▶ [SUPPLIED RECORDS]
----

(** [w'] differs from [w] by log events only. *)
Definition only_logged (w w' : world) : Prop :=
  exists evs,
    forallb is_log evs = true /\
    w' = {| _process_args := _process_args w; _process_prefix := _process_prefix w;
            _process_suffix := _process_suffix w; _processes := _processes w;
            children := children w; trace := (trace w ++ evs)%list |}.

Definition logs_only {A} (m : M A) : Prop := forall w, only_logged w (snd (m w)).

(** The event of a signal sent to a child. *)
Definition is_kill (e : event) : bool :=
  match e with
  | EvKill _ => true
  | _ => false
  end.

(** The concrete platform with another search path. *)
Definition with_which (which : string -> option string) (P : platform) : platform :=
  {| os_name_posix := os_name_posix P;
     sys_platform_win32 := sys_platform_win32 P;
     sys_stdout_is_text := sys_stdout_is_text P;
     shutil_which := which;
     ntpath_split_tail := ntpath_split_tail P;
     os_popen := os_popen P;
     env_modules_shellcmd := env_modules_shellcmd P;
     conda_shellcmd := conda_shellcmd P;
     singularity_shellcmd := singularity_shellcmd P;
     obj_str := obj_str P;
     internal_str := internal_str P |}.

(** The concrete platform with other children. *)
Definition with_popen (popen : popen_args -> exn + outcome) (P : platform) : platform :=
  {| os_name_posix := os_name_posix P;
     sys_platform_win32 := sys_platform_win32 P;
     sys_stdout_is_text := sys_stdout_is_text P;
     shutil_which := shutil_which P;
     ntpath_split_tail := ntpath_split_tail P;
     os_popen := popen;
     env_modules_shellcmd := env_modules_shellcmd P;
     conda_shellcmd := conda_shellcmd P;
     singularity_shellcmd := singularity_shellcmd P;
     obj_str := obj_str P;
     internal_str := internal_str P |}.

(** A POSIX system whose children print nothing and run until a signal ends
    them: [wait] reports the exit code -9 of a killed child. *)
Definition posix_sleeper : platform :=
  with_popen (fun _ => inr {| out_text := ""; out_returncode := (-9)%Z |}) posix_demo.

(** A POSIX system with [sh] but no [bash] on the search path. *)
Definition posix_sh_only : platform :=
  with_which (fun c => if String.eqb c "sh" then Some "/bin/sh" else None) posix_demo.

----

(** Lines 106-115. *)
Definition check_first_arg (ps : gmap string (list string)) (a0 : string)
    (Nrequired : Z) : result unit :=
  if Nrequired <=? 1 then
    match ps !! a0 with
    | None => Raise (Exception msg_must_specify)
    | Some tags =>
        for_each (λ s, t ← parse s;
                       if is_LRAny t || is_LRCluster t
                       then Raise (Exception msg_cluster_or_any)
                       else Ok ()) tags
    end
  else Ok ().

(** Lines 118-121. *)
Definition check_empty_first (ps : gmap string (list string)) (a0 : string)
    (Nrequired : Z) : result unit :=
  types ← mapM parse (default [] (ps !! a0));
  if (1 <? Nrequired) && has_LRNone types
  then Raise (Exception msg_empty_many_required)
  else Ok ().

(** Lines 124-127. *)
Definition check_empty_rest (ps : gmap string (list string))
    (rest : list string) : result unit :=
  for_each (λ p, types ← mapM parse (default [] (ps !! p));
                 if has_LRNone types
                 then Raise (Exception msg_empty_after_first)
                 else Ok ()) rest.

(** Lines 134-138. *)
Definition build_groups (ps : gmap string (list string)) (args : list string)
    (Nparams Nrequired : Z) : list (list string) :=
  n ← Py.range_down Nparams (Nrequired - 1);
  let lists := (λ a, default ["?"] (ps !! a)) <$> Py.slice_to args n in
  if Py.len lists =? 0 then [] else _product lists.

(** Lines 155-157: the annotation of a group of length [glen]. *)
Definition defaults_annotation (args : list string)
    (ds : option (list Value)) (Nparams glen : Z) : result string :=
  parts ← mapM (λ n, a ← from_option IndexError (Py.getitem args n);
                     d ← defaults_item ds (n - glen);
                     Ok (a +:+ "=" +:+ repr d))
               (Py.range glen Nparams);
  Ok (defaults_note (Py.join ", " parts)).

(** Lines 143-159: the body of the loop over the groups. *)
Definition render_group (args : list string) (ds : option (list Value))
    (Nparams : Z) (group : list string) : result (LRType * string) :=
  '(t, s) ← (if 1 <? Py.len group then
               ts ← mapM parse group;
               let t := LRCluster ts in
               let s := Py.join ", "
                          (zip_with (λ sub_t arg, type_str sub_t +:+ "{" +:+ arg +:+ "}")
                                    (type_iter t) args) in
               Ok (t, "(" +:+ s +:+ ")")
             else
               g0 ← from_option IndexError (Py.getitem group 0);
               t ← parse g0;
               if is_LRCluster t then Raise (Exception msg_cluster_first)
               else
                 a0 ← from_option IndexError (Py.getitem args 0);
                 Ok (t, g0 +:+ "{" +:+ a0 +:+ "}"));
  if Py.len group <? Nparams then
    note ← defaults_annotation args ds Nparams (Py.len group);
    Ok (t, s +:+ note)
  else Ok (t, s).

----

▶ [EXERCISE DESCRIPTION] Copy the lines above exactly, beginning at the line that has "(** [w'] differs" and stopping after the line that has "children := children", and omit the rest.

▶ [EXPECTED OUTPUT]
(** [w'] differs from [w] by log events only. *)
Definition only_logged (w w' : world) : Prop :=
  exists evs,
    forallb is_log evs = true /\
    w' = {| _process_args := _process_args w; _process_prefix := _process_prefix w;
            _process_suffix := _process_suffix w; _processes := _processes w;
            children := children w; trace := (trace w ++ evs)%list |}.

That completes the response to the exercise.